I haven't done laundry in a week, and since I was gone almost the whole weekend, only stopping in to attempt to sleep at night, one of the cats pissed in our laundry pile in our closet. It's my fault for not cleaning their boxes, but DAMN IT CATS, I HAVE ENOUGH TO DO.
Yesterday, we hosted an open house of sorts for family and friends who didn't visit him in the hospital. It was nice, and he was happy, but I had to shoo them all away so he could get to sleep at 8. I've finally realized why my soon-to-be sister-in-law has loathed Mr. Farce's mother all these years - the woman is a selfish idiot with no regard for others. At our open house, she kept asking Mr. Farce what was wrong with his face, when she's had cold sores her whole life and is the reason he has them. After explaining that they were cold sores, she still pestered him about it in front of our (much more tactful) friends. I wanted to throw her out a window. Then again, I've had an awful lot of his family lately and maybe I just need space (like ten or twenty years).
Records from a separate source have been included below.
Definition vector_transaction : Transaction := {|
  tx_version := 2; lock_time := 0;
  tx_input := [
    vector_input "c997a5e56e104102fa209c6a852dd90660a20b2d9c352423edce25857fcd3704" 21
      [unhex "20d1f1955b1327167cb7ae3dc39d52c277be39d75737b9cb80514ce6e825fd8eeace87";
       unhex "c050929b74c1a04954b78b4b6035e97a5e078a5a0f28ec96d547bfee9ace803ac0"];
    vector_input "169e1e83e930853391bc6f35f605c6754cfead57cf8387639d3b4096c54f18f4" 12 []];
  tx_output := [{| value := 424242; script_pubkey := unhex "001482074bdf6ce32b071dd120a17cf99cbc01ad3080" |}] |}.

Definition vector_prevouts : list TxOut := [
  {| value := 424243; script_pubkey := unhex "51205331c80448b5eb2daad3567c98bc99664d14e0ea12bdf3be755429055d67756a" |};
  {| value := 1085986; script_pubkey := unhex "76a914079ded3e3befdab0757fe0e8842aeffc0ff2160288ac" |}].

Class TemplateDemoLaws {demo : TemplateDemoLib} : Prop := {
  sha256_len bs : len (sha256 bs) = DIGEST;
  taproot_signature_hash_spec tx i prevouts :
    length prevouts = length (tx_input tx) -> i < len (tx_input tx) -> len (tx_input tx) < 2 ^ 32 ->
    taproot_signature_hash tx i prevouts
    = Ok (tagged_hash sha256 (lit "TapSighash") (bip341_message sha256 tx i prevouts));
  hex_decode_spec s bs : Bytes.hex_decode (lit s) = Some bs -> hex_crate_decode s = Ok bs;
  vector_decodes : transaction_consensus_decode (unhex VECTOR_TX) = Ok vector_transaction;
  prevouts_decode : Forall2 (fun s o => txout_consensus_decode (unhex s) = Ok o) VECTOR_SPENT vector_prevouts;
}.

Section Crosscheck.
  Context {demo : TemplateDemoLib}.

Lemma push_prevouts_concat p a s ins prevouts : length prevouts = length ins ->
  foldl push_prevout (p, a, s) (zip ins prevouts)
  = (p ++ concat ((fun i => txid (previous_output i) ++ le_bytes 4 (vout (previous_output i))) <$> ins),
     a ++ concat ((fun o => le_bytes 8 (value o)) <$> prevouts),
     s ++ concat ((fun o => compact_size (len (script_pubkey o)) ++ script_pubkey o) <$> prevouts)).
Proof.
  revert p a s prevouts; induction ins as [|i ins IH]; intros p a s [|o prevouts] H; try discriminate H.
  { cbn. by rewrite !app_nil_r. }
  cbn [zip zip_with foldl push_prevout]. rewrite IH by (injection H; done).
  rewrite !fmap_cons, client_push_compact_size_app. cbn [concat]. by rewrite <- !app_assoc.
Qed.

(** The check passes exactly when the library's signature hash is the hash of
    the reference message. *)
Lemma crosscheck_ok tx i prevouts :
  length prevouts = length (tx_input tx) -> i < 2 ^ 32 ->
  crosscheck_sighash tx i prevouts = Ok tt <->
  taproot_signature_hash tx i prevouts
  = Ok (tagged_hash sha256 (lit "TapSighash") (bip341_message sha256 tx i prevouts)).
Proof.
  intros Hl Hi. unfold crosscheck_sighash. rewrite push_prevouts_concat by done. cbv beta iota.
  rewrite N.mod_small by done.
  assert (forall p a s, [Byte.x00; Byte.x01] ++ i32_le_bytes (tx_version tx) ++ le_bytes 4 (lock_time tx)
    ++ sha256 p ++ sha256 a ++ sha256 s ++ sha_sequences sha256 tx ++ sha_outputs sha256 tx
    ++ [Byte.x00] ++ le_bytes 4 i
    = [Byte.x00; Byte.x01] ++ i32_le_bytes (tx_version tx) ++ le_bytes 4 (lock_time tx)
    ++ sha256 p ++ sha256 a ++ sha256 s
    ++ sha256 (concat ((fun i => le_bytes 4 (sequence i)) <$> tx_input tx))
    ++ sha256 (concat (serialize_output <$> tx_output tx)) ++ [Byte.x00] ++ le_bytes 4 i) as Hm.
  { intros. unfold sha_sequences, sha_outputs. by rewrite push_sequences_concat, push_outputs_concat. }
  rewrite Hm, !app_nil_l. clear Hm.
  destruct (taproot_signature_hash tx i prevouts) as [theirs|e|w]; cbn [map_err context mbind Result_bind]; [|done..].
  rewrite ensure_ok, bool_decide_eq_true. split; [by intros <-|by intros [= ->]].
Qed.

End Crosscheck.

(* ------------------------------------------------------------------ *)
(** ** The requests *)

(** The input maps of a request: the selected one carries the instance's key,
    the others a synthetic output each. *)
Definition supplied `{!ClientLib, !SapioProgram, !WalletLib} (key : bytes) (input_index index : N) : PsbtInput :=
  if index =? input_index then
    set_internal_key (set_witness_utxo PsbtInput_default
      (Some {| value := 100000; script_pubkey := new_p2tr key None |})) (Some key)
  else set_witness_utxo PsbtInput_default
    (Some {| value := 50000; script_pubkey := recipient (index + 1) |}).

Section Requests.
  Context {sapio : SapioProgram} {clientlib : ClientLib} {wallet : WalletLib} {laws : WalletLaws}.

Lemma supply_default key input_index index :
  supply key input_index index PsbtInput_default
  = if (index =? input_index) || negb (index mod 256 =? 255) then Ok (
      if index =? input_index then supplied key input_index index
      else set_witness_utxo PsbtInput_default
        (Some {| value := 50000; script_pubkey := recipient (index mod 256 + 1) |}))
    else Panic "attempt to add with overflow".
Proof.
  unfold supply, supplied. destruct (N.eqb_spec index input_index) as [E|E]; [done|]. cbn [orb].
  cbn [witness_utxo PsbtInput_default]. unfold checked_add. change (2 ^ 8) with 256.
  pose proof (N.mod_upper_bound index 256 ltac:(done)).
  destruct (N.eqb_spec (index mod 256) 255) as [->|E2]; [done|]. cbn [negb].
  by rewrite (proj2 (N.ltb_lt _ _)) by lia.
Qed.

(** Up to 255 inputs, every map is filled. *)
Lemma supply_all_ok key input_index n start : (start + n <= 255)%nat ->
  supply_all key input_index (N.of_nat start) (replicate n PsbtInput_default)
  = Ok ((fun j => supplied key input_index (N.of_nat j)) <$> seq start n).
Proof.
  revert start; induction n as [|n IH]; intros start H; [done|].
  cbn [replicate supply_all]. rewrite supply_default, N.mod_small by lia.
  rewrite (proj2 (N.eqb_neq (N.of_nat start) 255)), orb_true_r by lia. cbn [mbind Result_bind negb].
  replace (N.of_nat start + 1) with (N.of_nat (S start)) by lia.
  rewrite IH by lia. cbn [mbind Result_bind seq fmap list_fmap]. do 2 f_equal.
  unfold supplied. destruct (N.of_nat start =? input_index); [done|]. by rewrite Nat2N.inj_succ, N.add_1_r.
Qed.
The gravity of what occurred really hasn't hit home yet. I'm waiting for the hammer to fall and break down a bit, but for now, we're too preoccupied with the business of putting things in order to worry too much about that yet. We have w worker's compensation claim in and are on tenterhooks about his job. Until we know more, we just need to go on living.
I need to focus and do some work, but all I want is a cup of tea and a nap.
Thank you all for your support and well-wishes. They have been truly appreciated.